EXERCISE INSTRUCTIONS:
From the first line of the entries below to the line with "Local Open Scope list_scope.", give each line again exactly.
○ ○ ○ ○ ○
(** * Personal-trainer booking: capacity, cancellation policy, packages and
    the reminder scan

    A shallow embedding of the route handlers of the booking server
    (the current server file and its earlier version), of the Booking
    pre-save hook, of [emailService.js] and of [reminderScheduler.js].

    Conventions of the model.
    - Instants are milliseconds since the epoch, as a JavaScript [Date] or a
      [moment] holds them, in [Z].  Local time is UTC plus a fixed offset
      [tz] (milliseconds); daylight-saving shifts are not modelled.
    - A JavaScript number that can be [NaN] ([parseInt]'s result, the time
      value of a [Date]) is an [option Z], [None] standing for [NaN] or for
      an invalid date.
    - A MongoDB collection is the list of its documents in insertion order.
    - A handler runs in a monad that threads the world (database, trace of
      mails and console errors) and carries thrown exceptions; a thrown
      exception keeps the writes made before it. *)

From Stdlib Require Import ZArith List String Ascii Bool Lia Arith.
Import ListNotations.
Local Open Scope string_scope.
Local Open Scope list_scope.
Local Open Scope Z_scope.

(** ** JavaScript strings: [split] and [parseInt] *)

Module Js.

(** [s.split(c)] for a one-character separator. *)
Fixpoint split_go (c : ascii) (cur : string) (s : string) : list string :=
  match s with
  | EmptyString => [cur]
  | String a s' =>
      if Ascii.eqb a c then cur :: split_go c EmptyString s'
      else split_go c (cur ++ String a EmptyString)%string s'
  end.

Definition split (c : ascii) (s : string) : list string :=
  split_go c EmptyString s.

(** Array destructuring [const [x, y] = arr]: a missing element is
    [undefined], here [None]. *)
Definition destructure2 (l : list string) : option string * option string :=
  match l with
  | [] => (None, None)
  | [x] => (Some x, None)
  | x :: y :: _ => (Some x, Some y)
  end.

(** White space skipped by [parseInt] (the ASCII part of StrWhiteSpaceChar:
    TAB, LF, VT, FF, CR, SP). *)
Definition is_space (a : ascii) : bool :=
  let n := nat_of_ascii a in
  ((9 <=? n) && (n <=? 13) || (n =? 32))%nat.

Fixpoint trim_start (s : string) : string :=
  match s with
  | String a s' => if is_space a then trim_start s' else s
  | EmptyString => s
  end.

(** The value of a character as a digit, up to base 16. *)
Definition digit_value (a : ascii) : option Z :=
  let n := nat_of_ascii a in
  if ((48 <=? n) && (n <=? 57))%nat then Some (Z.of_nat n - 48)
  else if ((97 <=? n) && (n <=? 102))%nat then Some (Z.of_nat n - 87)
  else if ((65 <=? n) && (n <=? 70))%nat then Some (Z.of_nat n - 55)
  else None.

(** The longest prefix of [s] made of digits of base [radix], read as a
    number; [acc] is [None] until a digit has been read. *)
Fixpoint read_digits (radix : Z) (acc : option Z) (s : string) : option Z :=
  match s with
  | EmptyString => acc
  | String a s' =>
      match digit_value a with
      | Some d =>
          if d <? radix
          then read_digits radix
                 (Some (match acc with Some v => v * radix + d | None => d end)) s'
          else acc
      | None => acc
      end
  end.

Definition strip_sign (s : string) : Z * string :=
  match s with
  | String "-" s' => (-1, s')
  | String "+" s' => (1, s')
  | _ => (1, s)
  end.

Definition strip_hex_prefix (s : string) : Z * string :=
  match s with
  | String "0" (String "x" s') => (16, s')
  | String "0" (String "X" s') => (16, s')
  | _ => (10, s)
  end.

(** [parseInt(string)] with no radix argument.  [None] is [NaN]. *)
Definition parseInt_string (s : string) : option Z :=
  let '(sign, s1) := strip_sign (trim_start s) in
  let '(radix, s2) := strip_hex_prefix s1 in
  match read_digits radix None s2 with
  | Some v => Some (sign * v)
  | None => None
  end.

(** [parseInt(x)] where [x] may be [undefined]: the argument is first turned
    into the string ["undefined"], which has no digit prefix. *)
Definition parseInt (x : option string) : option Z :=
  match x with
  | Some s => parseInt_string s
  | None => parseInt_string "undefined"
  end.

(** [a > b] on numbers: false as soon as one side is [NaN]. *)
Definition gt (a : option Z) (b : Z) : bool :=
  match a with
  | Some x => x >? b
  | None => false
  end.

(** [a + b] where [b] may be [NaN]. *)
Definition plus (a : Z) (b : option Z) : option Z :=
  match b with
  | Some y => Some (a + y)
  | None => None
  end.

End Js.

(** Whether the character [c] occurs in [s]. *)
Fixpoint occurs (c : ascii) (s : string) : bool :=
  match s with
  | EmptyString => false
  | String a s' => Ascii.eqb a c || occurs c s'
  end.

(** Two-digit rendering of hours and minutes, the format of the [time] field
    of a session (["HH:MM"]). *)
Definition digit_char (d : Z) : ascii := ascii_of_nat (48 + Z.to_nat d).

Definition two_digits (n : Z) : string :=
  String (digit_char (n / 10)) (String (digit_char (n mod 10)) EmptyString).

Definition hhmm (h m : Z) : string :=
  (two_digits h ++ String ":" (two_digits m))%string.

(** ** Clock arithmetic: [Date] and [moment] *)

Definition msPerSecond : Z := 1000.
Definition msPerMinute : Z := 60 * 1000.
Definition msPerHour : Z := 60 * 60 * 1000.
Definition msPerDay : Z := 24 * 60 * 60 * 1000.

Module Clock.
Section Local.

(** Offset of local time from UTC, in milliseconds. *)
Variable tz : Z.

Definition localTime (t : Z) : Z := t + tz.

(** Start of the local day that contains [t], as an instant. *)
Definition startOfDay (t : Z) : Z := t - (localTime t) mod msPerDay.

(** [moment#endOf('day')]: 23:59:59.999 of the local day. *)
Definition endOfDay (t : Z) : Z := startOfDay t + msPerDay - 1.

Definition hourOf (t : Z) : Z := (localTime t / msPerHour) mod 24.
Definition minuteOf (t : Z) : Z := (localTime t / msPerMinute) mod 60.
Definition secondOf (t : Z) : Z := (localTime t / msPerSecond) mod 60.

(** [d.setHours(h, m, 0, 0)] on a valid date [d]: the local calendar day
    is kept, the time of day is replaced; a [NaN] argument makes the date
    invalid.  Out-of-range hours or minutes carry over. *)
Definition Date_setHours (d : Z) (h m : option Z) : option Z :=
  match h, m with
  | Some h, Some m => Some (startOfDay d + h * msPerHour + m * msPerMinute)
  | _, _ => None
  end.

(** [moment#hours(v)], [#minutes(v)], [#seconds(v)] as setters: one field
    of the local time is replaced, the others are kept; moment ignores a
    [NaN] argument and leaves the moment as it was. *)
Definition moment_hours (v : option Z) (t : Z) : Z :=
  match v with
  | Some h => t + (h - hourOf t) * msPerHour
  | None => t
  end.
○ ○ ○ ○ ○
RESULT BELOW:
(** * Personal-trainer booking: capacity, cancellation policy, packages and
    the reminder scan

    A shallow embedding of the route handlers of the booking server
    (the current server file and its earlier version), of the Booking
    pre-save hook, of [emailService.js] and of [reminderScheduler.js].

    Conventions of the model.
    - Instants are milliseconds since the epoch, as a JavaScript [Date] or a
      [moment] holds them, in [Z].  Local time is UTC plus a fixed offset
      [tz] (milliseconds); daylight-saving shifts are not modelled.
    - A JavaScript number that can be [NaN] ([parseInt]'s result, the time
      value of a [Date]) is an [option Z], [None] standing for [NaN] or for
      an invalid date.
    - A MongoDB collection is the list of its documents in insertion order.
    - A handler runs in a monad that threads the world (database, trace of
      mails and console errors) and carries thrown exceptions; a thrown
      exception keeps the writes made before it. *)

From Stdlib Require Import ZArith List String Ascii Bool Lia Arith.
Import ListNotations.
Local Open Scope string_scope.
Local Open Scope list_scope.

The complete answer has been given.